Instructions for the task: Count how many lines below contain the word "pointer", then give that number alone.

(Stored items)
*** Block opens ***
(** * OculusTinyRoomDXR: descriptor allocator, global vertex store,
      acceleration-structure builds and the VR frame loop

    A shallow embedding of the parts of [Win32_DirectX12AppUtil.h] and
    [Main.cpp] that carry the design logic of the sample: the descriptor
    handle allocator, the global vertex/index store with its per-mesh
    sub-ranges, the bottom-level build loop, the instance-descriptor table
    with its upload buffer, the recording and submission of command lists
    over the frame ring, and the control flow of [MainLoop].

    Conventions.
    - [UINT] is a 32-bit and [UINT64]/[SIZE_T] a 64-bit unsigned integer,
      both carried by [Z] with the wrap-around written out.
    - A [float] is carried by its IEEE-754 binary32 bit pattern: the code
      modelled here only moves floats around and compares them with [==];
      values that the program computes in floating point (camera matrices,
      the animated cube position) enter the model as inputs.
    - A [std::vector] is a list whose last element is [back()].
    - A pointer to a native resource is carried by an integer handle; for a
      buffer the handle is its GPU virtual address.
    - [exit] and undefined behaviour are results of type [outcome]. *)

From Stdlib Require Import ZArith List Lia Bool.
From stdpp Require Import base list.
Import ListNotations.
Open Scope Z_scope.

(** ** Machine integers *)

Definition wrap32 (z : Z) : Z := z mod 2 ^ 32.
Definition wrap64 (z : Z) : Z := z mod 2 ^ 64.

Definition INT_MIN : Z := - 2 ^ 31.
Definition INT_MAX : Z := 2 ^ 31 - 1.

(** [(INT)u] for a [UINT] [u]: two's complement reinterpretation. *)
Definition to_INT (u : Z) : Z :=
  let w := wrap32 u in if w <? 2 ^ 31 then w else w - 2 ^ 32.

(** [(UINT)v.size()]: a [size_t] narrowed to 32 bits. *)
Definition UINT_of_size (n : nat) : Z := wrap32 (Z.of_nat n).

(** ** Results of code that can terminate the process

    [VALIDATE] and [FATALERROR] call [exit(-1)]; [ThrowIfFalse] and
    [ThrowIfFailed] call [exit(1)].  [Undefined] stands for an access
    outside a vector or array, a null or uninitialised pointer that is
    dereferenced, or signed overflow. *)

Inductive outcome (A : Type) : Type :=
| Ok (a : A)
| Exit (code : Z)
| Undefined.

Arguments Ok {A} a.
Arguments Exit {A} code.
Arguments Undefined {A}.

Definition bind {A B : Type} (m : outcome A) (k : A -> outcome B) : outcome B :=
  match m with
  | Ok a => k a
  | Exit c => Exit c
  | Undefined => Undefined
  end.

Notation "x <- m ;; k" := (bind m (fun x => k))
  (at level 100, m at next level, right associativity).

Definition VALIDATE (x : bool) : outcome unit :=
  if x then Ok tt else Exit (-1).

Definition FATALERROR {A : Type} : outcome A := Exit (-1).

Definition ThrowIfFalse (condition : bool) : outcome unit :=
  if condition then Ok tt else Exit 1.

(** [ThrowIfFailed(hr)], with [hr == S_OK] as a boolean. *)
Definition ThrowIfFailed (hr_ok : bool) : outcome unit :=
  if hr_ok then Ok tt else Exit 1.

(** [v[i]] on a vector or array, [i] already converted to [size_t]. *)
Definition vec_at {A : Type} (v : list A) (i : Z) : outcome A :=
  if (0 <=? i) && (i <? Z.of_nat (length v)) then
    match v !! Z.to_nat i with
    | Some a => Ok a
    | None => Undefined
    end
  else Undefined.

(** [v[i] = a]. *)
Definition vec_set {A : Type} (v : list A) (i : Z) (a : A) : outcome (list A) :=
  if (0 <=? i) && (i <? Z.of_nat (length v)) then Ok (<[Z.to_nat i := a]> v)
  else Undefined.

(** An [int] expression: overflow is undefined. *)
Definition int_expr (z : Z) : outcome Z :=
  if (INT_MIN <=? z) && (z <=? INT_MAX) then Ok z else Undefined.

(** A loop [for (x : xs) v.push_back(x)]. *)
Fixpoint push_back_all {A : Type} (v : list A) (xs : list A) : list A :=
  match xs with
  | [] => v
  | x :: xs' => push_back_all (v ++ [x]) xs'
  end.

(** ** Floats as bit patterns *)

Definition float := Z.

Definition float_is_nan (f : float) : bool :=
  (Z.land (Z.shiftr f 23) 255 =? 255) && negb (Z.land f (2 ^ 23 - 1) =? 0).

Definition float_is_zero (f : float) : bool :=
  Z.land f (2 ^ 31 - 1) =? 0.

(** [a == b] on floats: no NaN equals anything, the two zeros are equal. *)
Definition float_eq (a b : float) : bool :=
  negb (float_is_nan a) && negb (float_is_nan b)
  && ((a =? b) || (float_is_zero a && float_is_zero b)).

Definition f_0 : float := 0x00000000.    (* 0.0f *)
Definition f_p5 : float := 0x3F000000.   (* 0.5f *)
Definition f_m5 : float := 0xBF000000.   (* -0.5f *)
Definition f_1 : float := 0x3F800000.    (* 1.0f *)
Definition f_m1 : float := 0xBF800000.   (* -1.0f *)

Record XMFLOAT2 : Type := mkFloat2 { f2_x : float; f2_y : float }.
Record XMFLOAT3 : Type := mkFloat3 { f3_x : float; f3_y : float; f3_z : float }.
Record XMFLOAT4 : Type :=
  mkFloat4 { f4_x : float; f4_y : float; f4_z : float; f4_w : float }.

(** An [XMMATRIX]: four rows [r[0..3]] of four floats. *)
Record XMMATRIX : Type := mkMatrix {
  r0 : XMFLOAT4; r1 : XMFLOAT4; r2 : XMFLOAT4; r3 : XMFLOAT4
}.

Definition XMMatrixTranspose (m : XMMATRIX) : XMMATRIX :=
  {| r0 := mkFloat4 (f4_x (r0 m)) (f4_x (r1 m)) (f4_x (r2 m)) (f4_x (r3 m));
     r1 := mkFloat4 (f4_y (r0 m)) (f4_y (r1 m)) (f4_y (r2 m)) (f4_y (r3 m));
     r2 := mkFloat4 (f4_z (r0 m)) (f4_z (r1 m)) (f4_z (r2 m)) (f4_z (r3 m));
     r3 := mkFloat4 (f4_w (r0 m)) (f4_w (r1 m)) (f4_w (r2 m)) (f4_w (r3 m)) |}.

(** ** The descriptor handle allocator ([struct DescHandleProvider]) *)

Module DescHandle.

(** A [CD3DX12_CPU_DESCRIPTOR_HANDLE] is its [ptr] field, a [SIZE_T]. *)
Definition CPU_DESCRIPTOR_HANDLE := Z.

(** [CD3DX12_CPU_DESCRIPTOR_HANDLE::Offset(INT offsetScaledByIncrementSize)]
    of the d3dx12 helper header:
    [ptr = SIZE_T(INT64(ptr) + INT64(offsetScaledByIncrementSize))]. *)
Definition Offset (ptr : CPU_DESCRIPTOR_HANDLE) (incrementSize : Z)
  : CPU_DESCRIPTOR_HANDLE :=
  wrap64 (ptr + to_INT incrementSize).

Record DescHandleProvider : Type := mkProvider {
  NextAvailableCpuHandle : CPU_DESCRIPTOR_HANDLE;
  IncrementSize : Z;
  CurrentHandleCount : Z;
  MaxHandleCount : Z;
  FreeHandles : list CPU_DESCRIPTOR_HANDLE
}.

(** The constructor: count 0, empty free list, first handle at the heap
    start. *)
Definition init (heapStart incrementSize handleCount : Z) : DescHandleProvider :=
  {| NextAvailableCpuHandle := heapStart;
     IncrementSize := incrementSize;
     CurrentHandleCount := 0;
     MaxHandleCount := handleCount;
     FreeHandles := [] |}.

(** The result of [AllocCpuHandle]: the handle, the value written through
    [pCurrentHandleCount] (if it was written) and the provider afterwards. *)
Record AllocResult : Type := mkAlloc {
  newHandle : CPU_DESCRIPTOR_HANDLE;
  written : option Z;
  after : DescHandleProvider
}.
*** Block closes ***
Exercise result: 2